The study of bacteriophages (phages) and prophages has provided key insights into almost every cellular process as well as led to the discovery of unexpected new mechanisms and the development of valuable tools. This is exemplified for RNA-based regulation. For instance, the characterization and exploitation of the antiphage CRISPR (clustered regularly interspaced short palindromic repeat) systems is revolutionizing molecular biology. Phage-encoded proteins such as the RNA-binding MS2 protein, which is broadly used to isolate tagged RNAs, also have been developed as valuable tools. Hfq, the RNA chaperone protein central to the function of many base-pairing small RNAs (sRNAs), was first characterized as a bacterial host factor required for Qβ phage replication. The ongoing studies of RNAs are continuing to reveal regulatory connections between infecting phages, prophages, and bacteria and to provide novel insights. There are bacterial and prophage sRNAs that regulate prophage genes, which impact bacterial virulence as well as bacterial cell killing. Conversely, phage- and prophage-encoded sRNAs modulate the expression of bacterial genes modifying metabolism. An interesting subcategory of the prophage-encoded sRNAs are sponge RNAs that inhibit the activities of bacterial-encoded sRNAs.
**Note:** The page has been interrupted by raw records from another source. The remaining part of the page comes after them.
Lemma process_loop_limit checks e l policy :
  let b := strategy_backoff policy in
  (0 < max_retries b <= u64_max)%N -> (tries b <= max_retries b)%N ->
  crash_loop (last_retry_interval b) (last_retry b) l ->
  let '(effects, flow) := process_loop checks e policy l in
  (N.of_nat (length (List.filter is_launch effects)) <= max_retries b - tries b + 1)%N /\
  ((max_retries b - tries b < N.of_nat (length l))%N -> is_restart flow = false).
Proof.
  revert policy. induction l as [|a l IH]; intros policy b Hm Ht Hl; cbn [process_loop].
  { split; simpl; lia. }
  destruct Hl as [Hnow Hl]. pose proof (process_attempt_launches checks e policy a) as Hlaunch.
  assert (length (List.filter is_launch (process_attempt checks e policy a).1) <= 1) as Hle.
  { rewrite Hlaunch. destruct (negb _ && _); simpl; lia. }
  assert (forall p', (process_attempt checks e policy a).2 = Restart p' ->
    let b' := strategy_backoff p' in
    (tries b < max_retries b)%N /\ tries b' = (tries b + 1)%N /\ last_retry b' = restart_at a /\
    max_retries b' = max_retries b /\ last_retry_interval b' = last_retry_interval b) as Hrestart.
  { clear Hle Hlaunch IH. intros p'. unfold process_attempt. destruct (cancelled_before a); [done|].
    destruct (run_process e a) as [effects r]. pose proof (should_retry_spec (retry_at a) policy) as Hs.
    fold b in Hs. destruct (should_retry (retry_at a) policy) as [retry p].
    destruct (Hs Hnow) as [-> Hp]. 
    destruct r as [[s []]|err]; [done|..];
      (destruct (N.eqb_spec (max_retries b) 0); [lia|]); simpl;
      (destruct (N.ltb_spec (tries b) (max_retries b)); [|done]);
      (destruct (backoff checks (restart_at a) p) as [[d p'']|] eqn:Hb; [|done]); simpl;
      (destruct (restart_cancelled a); [done|]); intros [= <-];
      apply backoff_spec in Hb; rewrite Hp in *; naive_solver lia. }
  destruct (process_attempt checks e policy a) as [effects flow]; simpl in *.
  destruct flow as [p'| | | | |]; try (split; [lia|done]).
  destruct (Hrestart p' eq_refl) as (Hlt & Ht' & Hlast & Hmax & Hint).
  specialize (IH p'). destruct (process_loop checks e p' l) as [rest flow].
  destruct IH as [IH1 IH2]; [by rewrite Hmax|lia|by rewrite Hint, Hlast|].
  rewrite Ht', Hmax in *. rewrite List.filter_app, length_app. split; [lia|]. intros Hlen. apply IH2. lia.
Qed.

(** C40: the restart policy limits the restarts.  With a limit of [m] retries, an executable
    that keeps ending within the interval of the policy is launched at most [m + 1] times,
    and the thread has ended after [m + 1] runs. *)
Theorem restart_limit checks e now config l :
  restart_policy e = strategy_from now config ->
  (0 < config_max_retries config <= u64_max)%N ->
  crash_loop (config_last_retry_interval config) now l ->
  let '(effects, flow) := start_process_thread checks e l in
  (N.of_nat (length (List.filter is_launch effects)) <= config_max_retries config + 1)%N /\
  ((config_max_retries config < N.of_nat (length l))%N -> is_restart flow = false).
Proof.
  intros He Hm Hl. unfold start_process_thread. rewrite He.
  assert (strategy_backoff (strategy_from now config) = realize_backoff_config now config) as Hb
    by (unfold strategy_from; by destruct (backoff_type config)).
  pose proof (process_loop_limit checks e l (strategy_from now config)) as H. rewrite Hb in H.
  simpl in H. destruct (process_loop _ _ _ _) as [effects flow].
  rewrite N.sub_0_r in H. apply H; [done|lia|done].
Qed.

(** ** Concrete runs *)

Definition example_executable (m : N) : ExecutableData :=
  with_restart_policy (new_executable 0 "agent" "/bin/agent")
    (strategy_from 0 {| backoff_type := ExponentialType; config_backoff_delay := from_secs 1;
                        config_max_retries := m; config_last_retry_interval := from_secs 600 |}).

(** A run of the executable that was stopped or not, and whose end was seen or not. *)
Definition example_attempt (stopped : bool) (w : result ExitStatus string) : Attempt := {|
  cancelled_before := false; handler_time := 0%Z; launched := Ok tt;
  polls := [{| poll_cancelled := stopped; graceful := Ok tt; still_running := false;
               past_deadline := false; poll_time := 0%Z |}];
  waited := w; end_time := 0%Z; retry_at := 0; restart_cancelled := false; restart_at := 0;
|}.

Definition example_exit : ExitStatus := {| code := Some 1%Z; exit_text := "exit status: 1" |}.


Lemma restart_limit_witness :
  let a := example_attempt false (Ok example_exit) in
  let '(effects, flow) := start_process_thread true (example_executable 2) [a; a; a] in
  (N.of_nat (length (List.filter is_launch effects)) <= 3)%N /\
  ((2 < 3)%N -> is_restart flow = false).
Proof.
  refine (restart_limit true (example_executable 2) 0
    {| backoff_type := ExponentialType; config_backoff_delay := from_secs 1;
       config_max_retries := 2; config_last_retry_interval := from_secs 600 |}
    (replicate 3 (example_attempt false (Ok example_exit))) eq_refl _ _).
  - split; [reflexivity|vm_compute; discriminate].
  - repeat split; vm_compute; discriminate.
Defined.

(** A request to stop that is seen while the process is running is forgotten if its exit
    status cannot be read: the thread goes on to restart the executable, although the
    message of the request has been consumed. *)
Example stop_lost_when_wait_fails :
  let '(effects, flow) := start_process_thread true (example_executable 0)
    [example_attempt true (Err "no child processes");
     example_attempt false (Ok example_exit)] in
  length (List.filter is_launch effects) = 2 /\ is_restart flow = true.
Proof. vm_compute. split; reflexivity. Qed.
Phages also affect posttranscriptional regulation in bacteria through proteins that inhibit or alter the activities of key bacterial proteins involved in posttranscriptional regulation. However, what is most exciting about phage and prophage research, given the millions of phage-encoded genes that have not yet been characterized, is the vast potential for discovering new RNA regulators and novel mechanisms and for gaining insight into the evolution of regulatory RNAs.